I’m not about to be critical of those who are social activists with a prophetic ministry. We can still speak truth to power, we can still be agents of change, we can still advocate for civil rights, we can still criticize the government — and be persons of gratitude and generosity.
Gratitude is not about politics.
When we are grateful, we are expressing appreciation for that which is good in our lives. We not only feel grateful and blessed, but we express that gratitude in meaningful ways.
Wouldn’t it be weird, yet wonderful, if we lived in a culture of appreciation? I can’t even wrap my head around that — like, what would such a world look like?
So, why are some people grateful and others seem to be habitual complainers — victims in a pot of simmering outrage? Can we link gratitude to certain attitudes and behaviors? Here are a few ideas:
Getting old. Many sociologists have noted how gratitude evolves over the years as we mature. People in the late stages of life discover a new and profound appreciation for the small pleasures of life, and are more gracious and accepting of the shortcomings of others, and more grateful for loved ones. They are less likely to spend so much energy being “outraged” and “furious” at low-level irritations and accidents that happen and are more prone simply to shrug them off.
Generally, gratitude is most likely to be found in older adults and least likely to be present in middle-aged and young adults (Chopik).
Generations. Your gratitude might be linked, in part, to the generation to which you belong.
Generational research is about identifying characteristics, attitudes and behaviors of the various demographics being studied. The Builder Generation, which Tom Brokaw famously called the “greatest” generation, is quite a different generation than the boomers who followed.

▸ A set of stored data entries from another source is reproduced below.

(* ===== verification/ShellHook.v ===== *)
(** * The shell hook and the native profile ([local/cloudx_local/updater.py])

    The lines the updater keeps in [.zshrc], and the copy of an account's profile. *)

From S2P Require Import Prelude PyStr PyFloat PyValue PyTime PyJson FS LocalConfig CpaAuth Releases Trees LocalReleases.

Definition HOOK_START : string := "# cloudx shell hook start".
Definition HOOK_END : string := "# cloudx shell hook end".
Definition START_MARKERS : list string := ["# codexx shell hook start"; HOOK_START; "# >>> codexx >>>"].
Definition END_MARKERS : list string := ["# codexx shell hook end"; HOOK_END; "# <<< codexx <<<"].

(** The loop over the lines: what lies between the markers is dropped. *)
Fixpoint drop_hooks (skipping : bool) (lines : list string) : list string :=
  match lines with
  | [] => []
  | line :: lines =>
      if mem (strip line) START_MARKERS then drop_hooks true lines
      else if skipping && mem (strip line) END_MARKERS then drop_hooks false lines
      else if skipping then drop_hooks true lines else line :: drop_hooks false lines
  end.
(** [while filtered and not filtered[-1].strip(): filtered.pop()]. *)
Fixpoint drop_blank_head (lines : list string) : list string :=
  match lines with
  | [] => []
  | line :: rest => if strip line =s? "" then drop_blank_head rest else lines
  end.
Definition drop_blank_tail (lines : list string) : list string := reverse (drop_blank_head (reverse lines)).

Definition hook_lines (hook : path) : list string := [HOOK_START; "source " +:+ path_str hook; HOOK_END].
Definition hooked_lines (original : string) (hook : path) : list string :=
  let filtered := drop_blank_tail (drop_hooks false (splitlines original)) in
  match filtered with [] => [] | _ => filtered ++ [""] end ++ hook_lines hook.
Definition hooked_text (original : string) (hook : path) : string :=
  rstrip (str_join LF (hooked_lines original hook)) +:+ LF.

(** [datetime.now(timezone.utc).strftime("%Y%m%dT%H%M%SZ")]. *)
Definition stamp (t : datetime) : string :=
  let '(y, m, d) := days2ymd (dt_wall t / DAY_US) in
  let sec := dt_wall t mod DAY_US / US in
  pad 4 y +:+ pad 2 m +:+ pad 2 d +:+ "T" +:+
  pad 2 (sec / 3600) +:+ pad 2 ((sec / 60) mod 60) +:+ pad 2 (sec mod 60) +:+ "Z".
Definition now_stamp : M string := let! us := now_us in ret (stamp (utc (EPOCH_US + us))).

Section hook.
Context (config : local_config) (packaged_hook : string).

(** [_shell_hook]: the package data. *)
Definition shell_hook : M string :=
  if packaged_hook =s? "" then updater_error "Cloudx shell hook is missing" else ret packaged_hook.

Definition install_shell_hook (hook_data : option string) : M path :=
  let hook := under (lc_home config) [".config"; "cloudx"; "shell.zsh"] in
  let! data := (match hook_data with Some d => ret d | None => shell_hook end) in
  atomic_write hook data 420 ;;
  let zshrc := child (lc_home config) ".zshrc" in
  let! present := is_file_p zshrc in
  let! original := (if present then read_text zshrc else ret "") in
  let! timestamp := now_stamp in
  let! still := is_file_p zshrc in
  (if still then atomic_write (under (lc_state_dir config) ["shell-backups"; "zshrc-" +:+ timestamp]) original 384
   else ret tt) ;;
  atomic_write zshrc (hooked_text original hook) 420 ;;
  ret hook.

Definition PROFILE_FILES : list string := ["auth.json"; "config.toml"].

(** One file of the profile: the one in place is kept, the account's takes its place. *)
Definition seed_file (source destination backup : path) (name : string) : M unit :=
  let target := child destination name in
  let! present := exists_p target in
  (if present then copy2 target (child backup name) else ret tt) ;;
  let! data := read_bytes (child source name) in atomic_write target data 384.

Definition seed_native_profile (account : string) : M path :=
  let source := path_join (path_join (lc_accounts_dir config) account) ".codex" in
  let! first := is_file_p (child source "auth.json") in
  let! complete := (if first then is_file_p (child source "config.toml") else ret false) in
  if negb complete then updater_error ("source account lacks auth.json or config.toml: " +:+ account) else
  let destination := child (lc_home config) ".codex" in
  ensure_private_directory destination ;;
  let! timestamp := now_stamp in
  let backup := under (lc_state_dir config) ["native-profile-backups"; timestamp] in
  ensure_private_directory backup ;;
  miter (seed_file source destination backup) PROFILE_FILES ;;
  let marker := child (lc_state_dir config) "native-profile-seed.json" in
  atomic_json marker [("account", JStr account); ("at", JStr timestamp); ("backup", JStr (path_str backup))] 384 ;;
  ret backup.
End hook.

(** ** The hook can be installed again *)

Definition unbroken (s : string) : bool := str_forall (λ c, negb (is_line_break c)) s.

Lemma splitlines_line line cur rest :
  unbroken line = true →
  splitlines_go cur (line +:+ LF +:+ rest) = (str_rev cur +:+ line) :: splitlines_go "" rest.
Proof.
  revert cur. induction line as [|c line IH]; intros cur H.
  - simpl. by rewrite str_app_nil_r.
  - unfold unbroken in H. simpl in H. apply andb_true_iff in H as [Hc H].
    change (String c line +:+ LF +:+ rest) with (String c (line +:+ LF +:+ rest)). cbn [splitlines_go].
    assert (Nat.eqb (ord c) 13 = false) as ->.
    { by destruct c as [[][][][][][][][]]. }
    apply negb_true_iff in Hc. rewrite Hc, IH by done. f_equal.
    change (String c cur) with (String c "" +:+ cur).
    rewrite str_rev_app, str_app_assoc. done.
Qed.

Lemma splitlines_join l : l ≠ [] → Forall (λ s, unbroken s = true) l → splitlines (str_join LF l +:+ LF) = l.
Proof.
  intros Hne Hl. unfold splitlines. induction Hl as [|s l Hs Hl IH]; [done|].
  destruct l as [|s' l].
  - simpl str_join. rewrite <- (str_app_nil_r LF). by rewrite splitlines_line.
  - change (str_join LF (s :: s' :: l) +:+ LF) with ((s +:+ LF +:+ str_join LF (s' :: l)) +:+ LF).
    rewrite !str_app_assoc, splitlines_line by done. simpl. f_equal. by apply IH.
Qed.

Lemma unbroken_rev s : unbroken (str_rev s) = unbroken s.
Proof. apply str_forall_rev. Qed.
Lemma splitlines_unbroken s cur :
  unbroken cur = true → Forall (λ s, unbroken s = true) (splitlines_go cur s).
Proof.
  remember (String.length s) as n eqn:En. revert s cur En.
  induction n as [n IH] using lt_wf_ind. intros s cur En Hcur.
  assert (Hrev : unbroken (str_rev cur) = true) by by rewrite unbroken_rev.
  destruct s as [|c s]; cbn [splitlines_go].
  - destruct cur; [constructor|]. by repeat constructor.
  - simpl in En. destruct (Nat.eqb (ord c) 13).
    + destruct s as [|d s]; [by repeat constructor|]. simpl in En.
      destruct (Nat.eqb (ord d) 10); (constructor; [done|]); eapply IH; try done; simpl; lia.
    + destruct (is_line_break c) eqn:Eb; [constructor; [done|]|]; (eapply IH; [|reflexivity|]; [lia|]); [done|].
      unfold unbroken in *. simpl. by rewrite Eb.
Qed.

Definition no_start (line : string) : Prop := mem (strip line) START_MARKERS = false.

Lemma drop_hooks_no_start b l : Forall no_start (drop_hooks b l).
Proof.
  revert b. induction l as [|x l IH]; intros b; cbn [drop_hooks]; [constructor|].
  destruct (mem (strip x) START_MARKERS) eqn:E; [apply IH|].
  destruct (b && _); [apply IH|]. destruct b; [apply IH|]. by constructor.
Qed.
Lemma drop_hooks_app l k : Forall no_start l → drop_hooks false (l ++ k) = l ++ drop_hooks false k.
Proof. intros H. induction H as [|x l Hx _ IH]; [done|]. cbn [drop_hooks app]. unfold no_start in Hx. rewrite Hx. cbn [andb]. by rewrite IH. Qed.
Lemma drop_hooks_subset P b l : Forall P l → Forall P (drop_hooks b l).
Proof.
  intros H. revert b. induction H as [|x l Hx _ IH]; intros b; cbn [drop_hooks]; [constructor|].
  destruct (mem _ _); [apply IH|]. destruct (b && _); [apply IH|]. destruct b; [apply IH|]. by constructor.
Qed.

Lemma drop_blank_idem l : drop_blank_tail (drop_blank_tail l) = drop_blank_tail l.
Proof.
  unfold drop_blank_tail. rewrite reverse_involutive. f_equal.
  induction (reverse l) as [|x k IH]; [done|]. simpl. destruct (strip x =s? "") eqn:E; [done|].
  simpl. by rewrite E.
Qed.
Lemma drop_blank_snoc l : drop_blank_tail (l ++ [""]) = drop_blank_tail l.
Proof. unfold drop_blank_tail. by rewrite reverse_app. Qed.
Lemma drop_blank_subset P l : Forall P l → Forall P (drop_blank_tail l).
Proof.
  intros H. apply Forall_reverse in H. unfold drop_blank_tail. apply Forall_reverse.
  induction H as [|x k Hx Hk IH]; simpl; [constructor|]. destruct (_ =s? _); [done|by constructor].
Qed.

(** White space at the end of a text does not reach its first other character. *)
Lemma rstrip_head f c s : f c = false → ∃ t, rstrip_by f (String c s) = String c t.
Proof.
  intros Hc. unfold rstrip_by. change (String c s) with (String c "" +:+ s). rewrite str_rev_app.
  change (str_rev (String c "")) with (String c "").
  assert (Hd : ∀ a, ∃ b, drop_while f (a +:+ String c "") = b +:+ String c "").
  { induction a as [|x a [b IH]]; [exists ""%string; simpl; by rewrite Hc|]. simpl.
    destruct (f x); [by exists b|]. by exists (String x a). }
  destruct (Hd (str_rev s)) as [b ->]. rewrite str_rev_app. by exists (str_rev b).
Qed.

Lemma str_join_snoc sep l x : l ≠ [] → str_join sep (l ++ [x]) = str_join sep l +:+ sep +:+ x.
Proof.
  intros Hl. induction l as [|y l IH]; [done|]. destruct l as [|z l]; [done|].
  change (str_join sep ((y :: z :: l) ++ [x])) with (y +:+ sep +:+ str_join sep ((z :: l) ++ [x])).
  rewrite IH by done. change (str_join sep (y :: z :: l)) with (y +:+ sep +:+ str_join sep (z :: l)).
  by rewrite !str_app_assoc.
Qed.

Lemma hook_lines_no_start hook : drop_hooks false (hook_lines hook) = [].
Proof.
  unfold hook_lines. set (line := "source " +:+ path_str hook).
  assert (Hs : mem (strip line) START_MARKERS = false ∧ mem (strip line) END_MARKERS = false).
  { unfold line, strip, strip_by, lstrip_by.
    change ("source " +:+ path_str hook) with (String "s" ("ource " +:+ path_str hook)). cbn [drop_while].
    change (is_space "s") with false. cbn iota.
    destruct (rstrip_head is_space "s" ("ource " +:+ path_str hook)) as [t ->]; [done|]. by split. }
  destruct Hs as [H1 H2]. cbn [drop_hooks]. change (mem (strip HOOK_START) START_MARKERS) with true. cbn iota.
  rewrite H1, H2. cbn [andb]. cbn iota. by vm_compute.
Qed.

Lemma hooked_text_join o hook : hooked_text o hook = str_join LF (hooked_lines o hook) +:+ LF.
Proof.
  unfold hooked_text, hooked_lines, hook_lines. set (pre := match _ with [] => [] | _ => _ end).
  f_equal. change [HOOK_START; "source " +:+ path_str hook; HOOK_END]
    with ([HOOK_START; "source " +:+ path_str hook] ++ [HOOK_END]).
  rewrite app_assoc, str_join_snoc by (by destruct pre). set (y := str_join LF _).
  rewrite <- str_app_assoc. unfold rstrip, rstrip_by. rewrite str_rev_app.
  set (z := str_rev (y +:+ LF)). change (str_rev HOOK_END) with (String "d" (str_rev "# cloudx shell hook en")).
  cbn [drop_while]. change (String "d" (str_rev "# cloudx shell hook en") +:+ z) with
    (String "d" (str_rev "# cloudx shell hook en" +:+ z)). cbn [drop_while].
  change (is_space "d") with false. cbn iota.
  change (String "d" (str_rev "# cloudx shell hook en" +:+ z)) with (str_rev HOOK_END +:+ z).
  unfold z. rewrite str_rev_app, !str_rev_involutive. done.
Qed.

Lemma hooked_lines_read o hook :
  unbroken (path_str hook) = true → splitlines (hooked_text o hook) = hooked_lines o hook.
Proof.
  intros Hh. rewrite hooked_text_join. apply splitlines_join.
  - unfold hooked_lines, hook_lines. by destruct (match _ with [] => [] | _ => _ end).
  - unfold hooked_lines. apply Forall_app. split.
    + assert (Hf : Forall (λ s, unbroken s = true) (drop_blank_tail (drop_hooks false (splitlines o)))).
      { by apply drop_blank_subset, drop_hooks_subset, splitlines_unbroken. }
      destruct (drop_blank_tail _); [constructor|]. apply Forall_app. split; [done|by repeat constructor].
    + unfold hook_lines. repeat constructor. unfold unbroken in *. by rewrite str_forall_app, Hh.
Qed.



(** A start marker without an end takes every line after it. *)
Lemma unterminated_hook l k :
  Forall no_start l → Forall (λ x, mem (strip x) END_MARKERS = false) k →
  drop_hooks false (l ++ HOOK_START :: k) = l.
Proof.
  intros Hl Hk. rewrite drop_hooks_app by done. rewrite <- (app_nil_r l) at 2. f_equal.
  change (drop_hooks true k = []). induction Hk as [|x k Hx _ IH]; [done|]. cbn [drop_hooks].
  rewrite Hx. destruct (mem (strip x) START_MARKERS); exact IH.
Qed.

The Builder Generation grew up at a time when, as one writer puts it, “acts of kindness were rewarded with gratitude and love rather than monetary compensation. … Our generation survived just fine without the convenience of cell phones, computers, and high-speed internet. We didn’t need video games and 500 channels on cable TV to keep us entertained — we were too busy playing dodgeball in the streets with our neighbors until dusk. Whether our families were rich or poor, we appreciated the food on the table and the clothes on our backs. People were judged on their merits and behavior, not by the designer labels they wore or the size of their bank accounts.”
That assessment is no doubt flawed by nostalgia, but clearly, boomers, their children, and their children’s children lost, and seem to have difficulty in recovering, a sense of gratitude that imbued the Builder generation that survived the Great Depression and World War II.
The children of the Builder Generation, were raised in affluent times and became known as a lazy, weird, selfish and petulant generation that perfected tantrums into an art form.
We’ve been reaping the whirlwind for the past 25 years or more, but, fortunately, boomers are getting old, and perhaps may mellow, as is typical with an aging population. But boomers have always broken norms, and they might be the first generation that goes to the grave griping, complaining and outraged.
A number of years ago, Paul Begala wrote an article for Esquire called “The Worst Generation.” He said, “The Baby Boomers are the most self-centered, self-seeking, self-interested, self-absorbed, self-indulgent, self-aggrandizing generation in American history.” Many critics say that the ills of the new millennial culture can be traced back to the policies and practices of thirtysomething Baby Boomers in government whose brain cells were damaged by drugs, and whose common sense had been hammered into oblivion by years of moonbeam thinking and the view that they lived in a post-Copernican world in which they were the center of the universe. Not called “Baby” Boomers for nothing. Big babies.
Gratitude? What’s gratitude?
Gen Xers, the latch key generation, often ignored by their boomer parents, raised their Gen Y kids (Millennials) as though their children were the Center of Everything — not a strategy for promoting the spirit of gratitude. This has resulted in what many claim is a demographic with an entitlement complex. Some describe millennials as the Me Generation.
The millennials are also the first generation in a long time to be poorer than the generation preceding it. But, say critics, this is primarily due to laziness and narcissism. One writer’s book is titled: Generation Me: Why Today’s Young Americans Are More Confident, Assertive, Entitled and More Miserable Than Ever Before.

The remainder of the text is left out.